This thesis is part of two national research projects: Progetto VIGOR and Atlante Geotermico del Mezzogiorno d’Italia (Geothermal Atlas of southern Italy), aimed at assessing the potential of geothermal resources in the country.
Chapter 1: Introduction 7
In the light of recent technological advances, research and development of new applications for harnessing the potential of geothermic resources is expanding on both a national and regional level. This is embedded within the context of a vast and diversified strategy for the development of alternative and renewable sources of energy. The “Atlante geotermico del Mezzogiorno d’Italia” project is one of the strategic parts of this strategy and represents the first level for the schematization of complex geothermic data from nine regions of central and southern Italy (Abruzzo, Basilicata, Apulia, Calabria, Campania, Latium, Molise, Sardinia, Sicily).
The harnessing of non conventional geothermic resources for the production of electric energy and an updated atlantes illustrating the geothermal resources have a strategic value in the economy and sustainable development of the Regions, potentially functioning as an investment-attraction and launch-pad for an energetic economy that may bring back Italian’s geothermal role as an important renewable energetic resource.

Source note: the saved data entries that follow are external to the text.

Lemma harmless_user_insert n p email :
  quotable n -> quotable p -> null_or_quoted email -> harmless (user_insert n p email).
Proof.
  intros ? ? [->|(e & -> & ?)].
  - harmless (ps_user_insert ($"NULL")); [set_solver|]. unfold user_insert. reads.
  - harmless (ps_user_insert ($"''")); [set_solver|]. unfold user_insert. reads.
Qed.
Lemma harmless_login n p : quotable n -> quotable p -> harmless (login_select n p).
Proof. harmless ps_login. unfold login_select. reads. Qed.
Lemma harmless_search e u : quotable e -> harmless (search_select e u).
Proof. harmless (ps_search u). unfold search_select. reads. Qed.

Lemma harmless_list type u : harmless (list_query type u).
Proof.
  assert (exists t, t ∈ [$"my"; $"shared"; $"all"; []] /\ list_query type u = list_query t u) as (t & Ht & ->).
  { destruct (decide (type = $"my")) as [->|H1]; [eexists; split; [|done]; set_solver|].
    destruct (decide (type = $"shared")) as [->|H2]; [eexists; split; [|done]; set_solver|].
    destruct (decide (type = $"all")) as [->|H3]; [eexists; split; [|done]; set_solver|].
    exists []. split; [set_solver|]. unfold list_query. by rewrite !bool_decide_false. }
  exists (list_query t u). split; [by apply ps_list|].
  repeat (apply elem_of_cons in Ht as [->|Ht]); [..|by apply not_elem_of_nil in Ht];
    unfold list_query, list_columns; cbv zeta;
    repeat first [rewrite bool_decide_true by done | rewrite bool_decide_false by done]; reads.
Qed.

Lemma harmless_file_shares f : harmless
  ($"SELECT share_type, shared_with_id, share_code, expire_time, " ++
   $"extract_code FROM file_shares " ++ $"WHERE file_id = " ++ to_string f).
Proof. harmless (ps_file_shares f). reads. Qed.
Lemma harmless_user_name u : harmless ($"SELECT username FROM users WHERE id = " ++ to_string u).
Proof. harmless (ps_user_name u). reads. Qed.
Lemma harmless_own_file e u : quotable e -> harmless (own_file_select e u).
Proof. harmless (ps_own_file u). unfold own_file_select. reads. Qed.
Lemma harmless_delete_shares f : harmless (delete_shares f).
Proof. harmless (ps_delete_shares f). unfold delete_shares. reads. Qed.
Lemma harmless_delete_file f : harmless (delete_file f).
Proof. harmless (ps_delete_file f). unfold delete_file. reads. Qed.
Lemma harmless_download_share f c : quotable f -> quotable c -> harmless (download_by_share f c).
Proof. harmless ps_download_share. unfold download_by_share. reads. Qed.
Lemma harmless_download f : quotable f -> harmless (download_by_name f).
Proof. harmless ps_download. unfold download_by_name. reads. Qed.
Lemma harmless_share_download f c : quotable f -> quotable c -> harmless (share_download_select f c).
Proof. harmless ps_share_download. unfold share_download_select. reads. Qed.
Lemma harmless_file_insert n o k t u :
  quotable n -> quotable o -> quotable t -> harmless (file_insert n o k t u).
Proof. harmless (ps_file_insert k u). unfold file_insert. reads. Qed.
Lemma harmless_own_check f u : harmless (own_file_check f u).
Proof. harmless (ps_own_check f u). unfold own_file_check. reads. Qed.
Lemma harmless_shared_with f u : harmless
  ($"SELECT 1 FROM file_shares WHERE file_id = " ++ to_string f ++
   $" AND shared_with_id = " ++ to_string u ++ $" AND share_type = 'user'").
Proof. harmless (ps_shared_with f u). reads. Qed.

(** The expressions of a new share. *)
Definition null_or_number (s : bytes) : Prop := s = $"NULL" \/ exists i, s = to_string i.
Definition expiry (s : bytes) : Prop :=
  s = $"NULL" \/ exists h, s = $"DATE_ADD(NOW(), INTERVAL " ++ to_string h ++ $" HOUR)".

Lemma harmless_share_insert f u with_id t c extract expire :
  null_or_number with_id -> quotable t -> quotable c -> null_or_quoted extract -> expiry expire ->
  harmless (share_insert f u with_id t c extract expire).
Proof.
  intros Hw ? ? Hx He. destruct Hx as [->|(e & -> & ?)].
  - harmless (ps_share_insert f u with_id ($"NULL") expire); [done|set_solver|done|].
    unfold share_insert. destruct Hw as [->|[i ->]], He as [->|[h ->]]; reads.
  - harmless (ps_share_insert f u with_id ($"''") expire); [done|set_solver|done|].
    unfold share_insert. destruct Hw as [->|[i ->]], He as [->|[h ->]]; reads.
Qed.
Lemma harmless_share_access c e : quotable c -> quotable e -> harmless (share_access_select c e).
Proof. harmless ps_share_access. unfold share_access_select, share_columns. reads. Qed.
Lemma harmless_share_info c : quotable c -> harmless (share_info_select c).
Proof. harmless ps_share_info. unfold share_info_select, share_columns. reads. Qed.

End statements.

(** ** What the handlers send *)

Create HintDb emits.

Section emits.
Context `{Platform}.

(** What [mysql_real_escape_string] promises: a text that can be put between
    quotes, in which NUL is escaped too. *)
Definition escapes : Prop :=
  forall s, quotable (mysql_real_escape_string s) /\ chr 0 ∉ mysql_real_escape_string s.

Hypothesis Hescapes : escapes.

(** Whether there is a connection, and the statements sent before. *)
Variable (connected : bool) (before : list bytes).

(** Since then only harmless statements were sent, and none without a
    connection. *)
Definition tame (w : World) : Prop :=
  w_mysql w = connected /\
  exists new, w_sql w = before ++ new /\ Forall harmless new /\ (connected = false -> new = []).

(** [m] sends only such statements, and returns a value that meets [Q]. *)
Definition emits {A} (m : M A) (Q : A -> Prop) : Prop :=
  forall w, tame w -> tame (m w).2 /\ forall a, (m w).1 = Ok a -> Q a.

Definition anything {A} (_ : A) : Prop := True.

Lemma emits_ret {A} (a : A) (Q : A -> Prop) : Q a -> emits (mret a) Q.
Proof. intros Ha w Hw. split; [done|]. by intros ? [= <-]. Qed.
Lemma emits_throw {A} e (Q : A -> Prop) : emits (throw e) Q.
Proof. by intros w Hw. Qed.
Lemma emits_undef {A} (Q : A -> Prop) : emits undef Q.
Proof. by intros w Hw. Qed.
Lemma emits_get : emits get anything.
Proof. by intros w Hw. Qed.
Lemma emits_of_sum {A} (x : bytes + A) : emits (of_sum x) anything.
Proof. by destruct x; intros w Hw. Qed.
Lemma emits_of_option {A} (x : option A) : emits (of_option x) anything.
Proof. by destruct x; intros w Hw. Qed.
Lemma emits_modify f : (forall w, tame w -> tame (f w)) -> emits (modify f) anything.
Proof. intros Hf w Hw. split; [by apply Hf|done]. Qed.

Lemma emits_bind {A B} (m : M A) (f : A -> M B) R Q :
  emits m R -> (forall a, R a -> emits (f a) Q) -> emits (m ≫= f) Q.
Proof.
  intros Hm Hf w Hw. destruct (Hm w Hw) as [Hw1 HR]. unfold mbind, M_bind.
  destruct (m w) as [[a|e|] w1]; [|done..]. apply Hf; [by apply HR|done].
Qed.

Consistent with this framework, the VIGOR project originates from an agreement between the Italian Ministry of the Economic Development and the Italian National Council (CNR) with the aim of locating and developing interventions in order to expand the exploitable geothermal energy potential of four Italian Regions (Apulia, Calabria, Campania and Sicily).
The two projects have a broad interdisciplinary approach and include classic geological, geophysical and engineering analyses, as well as studies on economical, juridical, and social issues concerning the implementation of geothermal energy in Italy.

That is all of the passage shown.